A regimen of prescribed breathing exercises can strengthen the lungs, enabling them to increase oxygen levels and rehabilitate the diaphragm to regain its full capacity.
Breathing Exercises for Asthma and COPD
Scientists have found that asthma patients not only tend to breathe faster than their non-asthmatic counterparts, but that they also tend to breathe through the mouth. These result in the intake of cooler and drier air, which may trigger asthma symptoms. Therefore, breathing exercises which focus on controlled, shallow breaths are encouraged to prevent asthma flare-ups.
Breathing exercises can also help combat the impact of COPD, which includes chronic bronchitis and emphysema. COPD is the third leading cause of death in the United States.
Butekyo focuses on learning breath control through consciously reducing either breathing rate or breathing volume. While sitting upright, relax the chest and abdominal muscles. Inhale slowly through the nose, taking shallow breaths. Exhale steadily until your lungs are emptied. Try to hold your breath for as long as you can manage, before returning to shallow breathing. A goal of Butekyo breathing is to try to maximize the amount of time you can last before taking another breath.

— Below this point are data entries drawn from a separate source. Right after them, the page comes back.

Tactic Notation "message_found" uconstr(k) :=
  simpl_message; eexists _, k; apply and_assoc, and_comm; split;
  [split; [reflexivity|unfold channel_message_bytes, request_body_bytes;
    cbn [kind_message_id kind_type kind_bytes]; unfold str; rewrite ?app_nil_r; rewrite <- ?app_assoc;
    reflexivity]
  |cbn [message_kind_ok kind_ok]; repeat (first [assumption | exact I | lia | split])].

Lemma channel_message_decodes t :
  decodes (run_out ssh_channel_message_decode t) (fun m u1 u2 => u2 = [] /\
    exists recipient k, is_u32 recipient /\ message_kind_ok k /\
      m = message_of recipient k /\ u1 = channel_message_bytes recipient k).
Proof.
  unfold ssh_channel_message_decode, message_request_fields, at_end.
  decode_out; guards; known_type; (split; [done|]);
    repeat match goal with
    | H : (?x =? ?c) = true |- _ => apply Z.eqb_eq in H; subst x
    end;
    lazymatch goal with
    | |- context [view_of SSH_CHANNEL_REQUEST_SUBSYSTEM] => message_found (MRequest _ (KSubsystem _))
    | |- context [view_of SSH_CHANNEL_REQUEST_PTY_REQ] => message_found (MRequest _ (KPty _ _ _ _ _ _))
    | |- context [view_of SSH_CHANNEL_REQUEST_SHELL] => message_found (MRequest _ KShell)
    | |- context [view_of SSH_CHANNEL_REQUEST_EXEC] => message_found (MRequest _ (KExec _))
    | |- context [view_of SSH_CHANNEL_REQUEST_ENV] => message_found (MRequest _ (KEnv _ _))
    | |- context [view_of SSH_CHANNEL_REQUEST_WINDOW_CHANGE] =>
      message_found (MRequest _ (KWindowChange _ _ _ _))
    | |- context [view_of SSH_CHANNEL_REQUEST_SIGNAL] => message_found (MRequest _ (KSignal _))
    | |- context [set_window_bytes] => message_found (MWindowAdjust _)
    | |- context [set_msg_data] => message_found (MData _)
    | _ => idtac
    end.
  assert (x = SSH_MSG_CHANNEL_EOF \/ x = SSH_MSG_CHANNEL_CLOSE) as [->| ->] by lia;
    [message_found MEof|message_found MClose].
Qed.
Record rekey_counters : Type := mk_rekey {
  rekey_after_packets : Z;
  rekey_after_bytes : Z;
  inbound_rekey_packets : Z;
  outbound_rekey_packets : Z;
  inbound_rekey_bytes : Z;
  outbound_rekey_bytes : Z;
  rekey_needed : bool
}.

Record kex_material : Type := mk_material {
  client_kex_public_key : list Z;
  server_kex_public_key : list Z;
  server_kex_private_key : list Z;
  shared_secret : list Z;
  exchange_hash : list Z;
  server_host_key : list Z;
  server_signature : list Z
}.

Record session_diag : Type := mk_diag {
  last_received_message_id : Z;
  last_received_message_id_valid : bool;
  last_channel_request_type : list Z;
  last_channel_request_type_valid : bool;
  last_channel_request_want_reply : bool
}.

Record transport_session : Type := mk_transport {
  t_server : transport_server;
  t_state : ssh_transport_state;
  t_server_identification_line : list Z;
  t_server_identification : ssh_identification;
  t_client_identification_line : payload_buffer;
  t_client_identification : ssh_identification;
  t_server_algorithms : ssh_kexinit_algorithm_set;
  t_server_kexinit_payload : payload_buffer;
  t_client_kexinit_payload : payload_buffer;
  t_client_supports_ext_info : bool;
  t_inbound_sequence : Z;
  t_outbound_sequence : Z;
  t_rekey : rekey_counters;
  t_rekey_in_progress : bool;
  t_negotiation : ssh_kex_negotiation;
  t_material : kex_material;
  t_session_id : list Z;
  t_inbound : ssh_packet_protection;
  t_outbound : ssh_packet_protection;
  t_diag : session_diag
}.

Abbreviation TrM := (IO tcall treply transport_session).
Lemma safe_receive_identification : safe always ssh_transport_receive_identification (fun _ => True).
Proof.
  unfold ssh_transport_receive_identification. generalize 20%nat. intros lines.
  induction lines as [|lines IH]; cbn [receive_identification_loop]; [apply safe_fail|].
  eapply safe_bind; [by apply safe_receive_line|]. intros line _. apply safe_if; intros _; [|exact IH].
  tstep. pose proof (parse_line_ident line a) as Hp. destruct (ssh_identification_parse_line _ _) as [o i].
  destruct Hp as [Ho Hi]. eapply safe_bind; [keep|]. intros _ _.
  eapply safe_bind; [apply (safe_outcome o (fun _ => True)); by destruct o|]. intros _ _. tstep. apply safe_enter.
Qed.

(** ** Key exchange *)

(** A writer on an array of the session: the array keeps its size. *)
Lemma with_writer_emits p bs d cap :
  emits p bs -> zlen d = cap -> Forall is_byte d -> 0 <= cap ->
  exists k, k `prefix_of` bs /\ zlen k <= cap /\
    with_writer cap (p;; buf ← get_state; mret (ssh_buffer_len buf)) (Some d) =
      (if bool_decide (zlen bs <= cap) then Ret (zlen bs) else Err SSH_ERR_BUFFER_OVERFLOW,
       Some (k ++ zdrop (zlen k) d)) /\ (zlen bs <= cap -> k = bs).
Proof.
  intros Hp Hd Hb Hc. unfold with_writer, ssh_buffer_init, uninit_buffer.
  change (mk_ssh_buffer (Some d) cap 0 0) with (Bf [] [] d cap).
  assert (room_ok [] [] d cap) as R by (unfold room_ok; rewrite !(zlen_nil (A:=Z)); lia).
  case_bool_decide as Hl.
  - exists bs. rewrite (bind_ret _ _ _ _ _ (emits_fits _ _ Hp [] [] d cap R ltac:(rewrite !(zlen_nil (A:=Z)); lia))).
    split_and!; [done|done| |done]. unfold mbind, prog_bind, get_state, mret, prog_ret, Bf.
    cbn [ssh_buffer_len buf_len ssh_buffer_data buf_data app]. by rewrite (zlen_nil (A:=Z)).
  - destruct (emits_overflow _ _ Hp [] [] d cap R ltac:(rewrite !(zlen_nil (A:=Z)); lia)) as (k & Hk & Hkl & E).
    exists k. rewrite (bind_err _ _ _ _ _ E). rewrite !(zlen_nil (A:=Z)) in Hkl. split_and!; [done|lia|done|done].
Qed.
(* ===== verification/TransportWire.v ===== *)
(** * Two transports on a byte stream

    What one session sends, the other receives: a network that hands over bytes
    in pieces of any size as the class [ByteStream], the loops that read and
    write exactly so many bytes of it, protected packets and channel data from a
    sending session to a receiving one whose inbound protection is the sender's
    outbound one.  The statements say that the operations do return, with what
    was sent. *)

From S2P Require Import Prelude Interaction Buffer Platform Packet Codec Service Kex UserPolicy.
From S2P Require Import Userauth Connection Ident TransportState Transport TransportSafe TransportSession.

(** ** The network *)

(** From [w] to [w'] the bytes [r] were taken from the input and [t] added to
    the output. *)
Definition moved {W} (pending sent : W -> list Z) (w w' : W) (r t : list Z) : Prop :=
  pending w = r ++ pending w' /\ sent w' = sent w ++ t.

(** A read returns some of the bytes pending, a write takes some of the bytes
    given, at least one in each case; the random generator works. *)
Class ByteStream {W} (e : env tcall treply W) (pending sent : W -> list Z) : Prop := {
  stream_read len w : 0 < len -> pending w <> [] ->
    exists bs w', e (NetRead len) w = (ReadData bs, w') /\ bs <> [] /\ zlen bs <= len /\
      moved pending sent w w' bs [];
  stream_read_on len w : 0 < len -> pending w <> [] ->
    exists bs w', e (NetReadOn len) w = (FinalData bs, w') /\ bs <> [] /\ zlen bs <= len /\
      moved pending sent w w' bs [];
  stream_write data w : data <> [] ->
    exists n w', e (NetWrite data) w = (n, w') /\ 0 < n <= zlen data /\
      moved pending sent w w' [] (ztake n data);
  stream_rng w : exists fill w', e RngUse w = (fill, w') /\ RngOk fill /\ moved pending sent w w' [] []
}.

Lemma moved_trans {W} pending sent (w1 w2 w3 : W) r t r' t' :
  moved pending sent w1 w2 r t -> moved pending sent w2 w3 r' t' ->
  moved pending sent w1 w3 (r ++ r') (t ++ t').
Proof. intros [A1 A2] [B1 B2]. split; [by rewrite A1, B1, app_assoc|by rewrite B2, A2, app_assoc]. Qed.

Lemma moved_refl {W} pending sent (w : W) : moved pending sent w w [] [].
Proof. split; [done|by rewrite app_nil_r]. Qed.

(** The pieces of a piece of input. *)
Lemma split_prefix (bs d rest tail : list Z) :
  zlen bs <= zlen d -> d ++ rest = bs ++ tail -> exists d', d = bs ++ d' /\ tail = d' ++ rest.
Proof.
  intros Hl E. exists (zdrop (zlen bs) d).
  assert (bs = ztake (zlen bs) d) as Eb.
  { pose proof (zlen_nonneg bs). rewrite <- (ztake_app bs tail) at 1. rewrite <- E. unfold ztake.
    rewrite take_app_le; [done|]. unfold zlen in *. lia. }
  assert (d = bs ++ zdrop (zlen bs) d) as Ed by (rewrite Eb at 1; symmetry; apply ztake_zdrop).
  split; [done|]. rewrite Ed, <- app_assoc in E. by apply app_inv_head in E.
Qed.

Section stream.
Context {W : Type} (e : env tcall treply W) (pending sent : W -> list Z) `{!ByteStream e pending sent}.
Local Abbreviation moves := (moved pending sent).

Lemma read_rest_yields fuel d rest s w :
  (length d <= fuel)%nat -> pending w = d ++ rest ->
  exists w', yields e (net_read_rest fuel (zlen d)) s w d s w' /\ moves w w' d [].
Proof.
  revert d w. induction fuel as [|fuel IH]; intros d w Hf Hp.
  { destruct d; [|cbn in Hf; lia]. exists w. split; [by exists []|apply moved_refl]. }
  destruct d as [|b d]; [exists w; split; [by exists []|apply moved_refl]|].
  destruct (stream_read_on (zlen (b :: d)) w) as (bs & w1 & E & Hne & Hl & Hm).
  { rewrite zlen_cons. pose proof (zlen_nonneg d). lia. }
  { by rewrite Hp. }
  destruct (split_prefix bs (b :: d) rest (pending w1)) as (d' & Ed & Ep);
    [done|by rewrite <- Hp; apply Hm|].
  destruct (IH d' w1) as (w2 & Hy & Hm2); [|done|].
  { rewrite Ed, length_app in Hf. destruct bs; [done|]. cbn in Hf. lia. }
  exists w2. split; [|rewrite Ed; exact (moved_trans _ _ _ _ _ _ _ _ _ Hm Hm2)].
  cbn [net_read_rest]. replace (zlen (b :: d) <=? 0) with false by (rewrite zlen_cons; pose proof (zlen_nonneg d); lia).
  eapply yields_bind; [exact (yields_perform e (NetReadOn _) _ s _ _ E)|]. cbv iota.
  eapply yields_bind; [unfold stored; replace (zlen bs <=? _) with true by lia; apply yields_ret|].
  replace (zlen (b :: d) - zlen bs) with (zlen d') by (rewrite Ed; len_lia).
  eapply yields_bind; [exact Hy|]. rewrite Ed. apply yields_ret.
Qed.
Lemma protection_set_eq api calg malg key iv mkey p :
  is_null (cipher_crypt api) = false -> is_null (mac_compute api) = false ->
  zlen key = 16 -> zlen iv = 16 -> zlen mkey = 32 ->
  ssh_packet_protection_set (Some api) calg malg (Some key) 16 (Some iv) 16 (Some mkey) 32 16 32 p =
  (Ret tt, mk_protection (Some api) calg malg (padded EMSSH_MAX_CIPHER_KEY key) 16
    (padded EMSSH_MAX_CIPHER_IV iv) 16 (padded EMSSH_MAX_MAC_KEY mkey) 32 16 32 0 true).
Proof.
  intros Hc Hm Hk Hi Hmk. unfold ssh_packet_protection_set. rewrite Hc, Hm. cbn [is_null orb andb].
  rewrite (bind_ret _ _ p tt p) by done. rewrite (bind_ret _ _ p tt p) by done. cbn [from_option id].
  pose proof (fill_array_padded EMSSH_MAX_CIPHER_KEY key ltac:(by rewrite Hk)) as E1.
  pose proof (fill_array_padded EMSSH_MAX_CIPHER_IV iv ltac:(by rewrite Hi)) as E2.
  pose proof (fill_array_padded EMSSH_MAX_MAC_KEY mkey ltac:(by rewrite Hmk)) as E3.
  rewrite Hk in E1. rewrite Hi in E2. rewrite Hmk in E3. by rewrite E1, E2, E3.
Qed.

Lemma activate_yields api outbound s w :
  kex_ready s api -> stored_ok EMSSH_MAX_EXCHANGE_HASH (exchange_hash (t_material s)) -> identifier s <> [] ->
  negotiated_packet_sizes (t_negotiation s) = Ret (16, 16, 16, 32, 32) ->
  yields e (activate_packet_protection outbound) s w tt (after_newkeys api k outbound s) w.
Proof.
  intros Hr [_ Hh] Hid Hn. unfold activate_packet_protection. eapply yields_bind; [apply yields_get|].
  eapply yields_bind; [by apply yields_outcome|].
  assert (yields e ensure_session_id s w tt (set_session_id (identifier s) s) w) as Hy.
  { unfold ensure_session_id, identifier in *. eapply yields_bind; [apply yields_get|]. cbn [id]. cbv zeta.
    destruct (t_session_id s) as [|b sid] eqn:E.
    - eapply yields_bind; [apply yields_reject|apply yields_modify].
      pose proof (zlen_nonneg (exchange_hash (t_material s))).
      destruct (exchange_hash (t_material s)); [done|]. rewrite zlen_cons in *. pose proof (zlen_nonneg l). lia.
    - replace (zlen (b :: sid) =? 0) with false by (rewrite zlen_cons; pose proof (zlen_nonneg sid); lia).
      rewrite <- E. destruct s; apply yields_ret. }
  eapply yields_bind; [exact Hy|]. set (s1 := set_session_id (identifier s) s).
  assert (kex_ready s1 api) as Hr1 by (by destruct Hr).
  unfold install_keys. do 3 (eapply yields_bind; [by apply (derive_yields api)|]).
  eapply yields_bind; [apply yields_get|]. cbn [id]. rewrite (kr_api _ _ Hr1).
  destruct (kr_calls _ _ Hr1) as [Hc Hm].
  rewrite protection_set_eq by (try done; by apply kb_derive_ok).
  eapply yields_bind; [apply yields_modify|]. eapply yields_bind; [by apply yields_outcome|].
  eapply yields_bind; [apply yields_modify|]. unfold after_newkeys, fresh_protection.
  destruct outbound; exact (yields_modify e _ _ _).
Qed.
End keys.

(** ** Plain packets on a stream *)
Definition pad_ok (pad : list Z) : Prop := Forall is_byte pad /\ 4 <= zlen pad < 256.

Section plain.
Context {W : Type} (e : env tcall treply W) (pending sent : W -> list Z) `{!ByteStream e pending sent}.
Local Abbreviation moves := (moved pending sent).

Lemma send_plain_yields pl s w :
  srv_net_write (t_server s) = true -> prot_active (t_outbound s) = false -> payload_ok pl ->
  exists pad w', pad_ok pad /\
    yields e (send_transport_payload pl) s w tt (set_outbound_sequence (u32 (t_outbound_sequence s + 1)) s) w' /\
    moves w w' [] (plain_packet pl pad).
Proof.
  intros Hw Ha [Hb Hl]. pose proof (zlen_nonneg pl).
  destruct (use_rng_yields e pending sent s w) as (rng & w1 & Hy & Hr & Hm1).
  set (pad := padding_bytes rng (ssh_packet_padding_len (zlen pl) SSH_PACKET_MIN_BLOCK_SIZE)).
  destruct (padding_len_spec (zlen pl) SSH_PACKET_MIN_BLOCK_SIZE) as [Hp _];
    [lia|unfold EMSSH_MAX_PAYLOAD_SIZE in Hl; lia|by vm_compute|].
  change (normalized_block_size SSH_PACKET_MIN_BLOCK_SIZE) with 8 in Hp.
  destruct (padding_bytes_ok rng (ssh_packet_padding_len (zlen pl) SSH_PACKET_MIN_BLOCK_SIZE) Hr ltac:(lia)) as [Hpl Hpb].
  fold pad in Hpl, Hpb.
  destruct (write_all_yields e pending sent (plain_packet pl pad) s w1 Hw) as (w2 & Hy2 & Hm2).
  exists pad, w2. split_and!; [split; [done|lia]| |exact (moved_trans _ _ _ _ _ _ _ _ _ Hm1 Hm2)].
  unfold send_transport_payload. eapply yields_bind; [apply yields_get|]. rewrite Ha.
  eapply yields_bind; [exact Hy|].
  pose proof (encode_plain_ok packet_array pl SSH_PACKET_MIN_BLOCK_SIZE rng (zeros packet_array) Hb Hl
    ltac:(by vm_compute) Hr) as E. cbv zeta in E. fold pad in E.
  rewrite E by (rewrite zlen_zeros by done; rewrite zlen_plain_packet; change packet_array with 35068;
    unfold EMSSH_MAX_PAYLOAD_SIZE in Hl; lia). clear E.
  eapply yields_bind; [by apply yields_outcome|]. unfold packet_of. cbn [from_option id]. rewrite ztake_app.
  eapply yields_bind; [exact Hy2|]. exact (yields_modify e _ _ _).
Qed.

Lemma receive_plain_yields deliver cap pl pad rest s w :
  srv_net_read (t_server s) = true -> prot_active (t_inbound s) = false -> payload_ok pl -> pad_ok pad ->
  zlen pl <= cap -> pending w = plain_packet pl pad ++ rest ->
  exists w', yields e (receive_transport_payload deliver cap) s w pl
      (set_inbound_sequence (u32 (t_inbound_sequence (deliver pl s) + 1)) (deliver pl s)) w' /\
    moves w w' (plain_packet pl pad) [].
Proof.
  intros Hrd Ha [Hb Hl] [Hpb Hpl] Hcap Hp. pose proof (zlen_nonneg pl). unfold EMSSH_MAX_PAYLOAD_SIZE in Hl.
  set (n := 1 + zlen pl + zlen pad). set (body := [zlen pad] ++ pl ++ pad).
  assert (plain_packet pl pad = be_bytes 4 n ++ body) as Ep by done.
  assert (zlen (be_bytes 4 n) = 4) as H4 by apply zlen_be_bytes. assert (zlen body = n) as Hbl by (unfold body; len_lia).
  rewrite Ep, <- app_assoc in Hp.
  destruct (read_exact_yields e pending sent (be_bytes 4 n) (body ++ rest) s w Hrd Hp) as (w1 & Hy1 & Hm1).
  assert (pending w1 = body ++ rest) as Hp1 by (destruct Hm1 as [Hm1 _]; rewrite Hp in Hm1; by apply app_inv_head in Hm1).
  destruct (read_exact_yields e pending sent body rest s w1 Hrd Hp1) as (w2 & Hy2 & Hm2). rewrite H4 in Hy1. rewrite Hbl in Hy2.
  exists w2. split; [|rewrite Ep; exact (moved_trans _ _ _ _ _ _ _ _ _ Hm1 Hm2)].
  unfold receive_transport_payload. eapply yields_bind; [apply yields_get|]. rewrite Ha.
  unfold receive_plain_packet. eapply yields_bind; [exact Hy1|].
  assert (read_u32_be (be_bytes 4 n) = n) as En.
  { change (read_u32_be (be_bytes 4 n)) with (packet_length_field (be_bytes 4 n)).
    rewrite <- (app_nil_r (be_bytes 4 n)), packet_length_field_app by (try done; apply be_bytes_byte).
    apply be_value_bytes. unfold n. lia. }
  rewrite En. eapply yields_bind; [apply yields_reject; unfold EMSSH_MAX_PACKET_SIZE, n; lia|].
  eapply yields_bind; [exact Hy2|]. rewrite <- Ep.
  eapply yields_bind; [apply yields_outcome|].
  { rewrite <- (app_nil_r (plain_packet pl pad)). replace (n + 4) with (zlen (plain_packet pl pad)) by (rewrite zlen_plain_packet; lia).
    apply decode_plain_image; try done. unfold EMSSH_MAX_PACKET_SIZE. lia. }
  cbn [payload payload_len]. eapply yields_bind; [apply yields_reject; lia|].
  eapply yields_bind; [apply yields_modify|]. eapply yields_bind; [apply yields_modify|]. apply yields_ret.
Qed.
End plain.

Diaphragmatic breathing, also known as belly-breathing, is a technique which starts with inhaling deeply through the nose, focusing on how the belly rises and expands as it fills with air. Exhale through the mouth for at least twice as long as you inhaled. Keep your neck and shoulder muscles relaxed, letting your diaphragm take control of the process.
Pursed Lip Breathing
The pursed lip breathing technique requires inhaling through the nose, then exhaling twice as long through pursed lips. This aims to minimize the number of breaths you take while keeping your airways open for a longer period of time. This enables more oxygen to pass through the lungs, leaving the body better equipped for physical activity.
The Papworth Method is most beneficial to asthmatics whose attacks are linked to their mouth breathing or rapid breathing. This method involves shallow, diaphragmatic breathing, with a conscious effort to tailor your breathing pattern to fit the needs of your physical activity. The objective is to remain aware of your breathing technique and adjust your breathing patterns to match the demands of the occasion.
Progressive Relaxation Technique
The progressive relaxation technique allows asthma patients to steady their breathing by taking shallow, mindful breaths through the nose. Focus on your breathing pattern while using the diaphragmatic breathing technique. As you mind your breathing, flex a muscle and hold it for 30 seconds, savoring the tension that leaves as you release. Repeat with each muscle group in the body. Enjoy the warmth gradually spreading throughout your body until you have reached a state of total relaxation.
Breathing Exercises for Respiratory Diseases or Infection
Congestion and coughing can make breathing labored during respiratory infection. Try these exercises to clear your lungs and give your body the oxygen it needs to recover.
Catch Your Breath
Respiratory infections can leave you breathless and fatigued due to intense nasal congestion. Fortunately, there are better positions you can take to improve your airflow. Sit with your back straight against a hard surface, with your shoulders and head rolled forward, facing downwards. Breathe slowly through your nose and mouth, drawing out your breath slightly longer than usual. Avoid breathing too deeply, as this may instead trigger a cough.
Coughing fits are among the most irritating, painful, and persistent parts of respiratory diseases/illnesses. Controlled coughing allows you to dislodge mucus in your lungs on your own terms, preventing a coughing fit before it hits. Sit with your head leaned forward and both feet planted firmly on the ground. Inhale deeply, and hold the breath for three seconds. With your mouth open, cough forcibly two times into a tissue: the first cough should dislodge any mucus as your diaphragm rises, and the second should expel the mucus from the throat.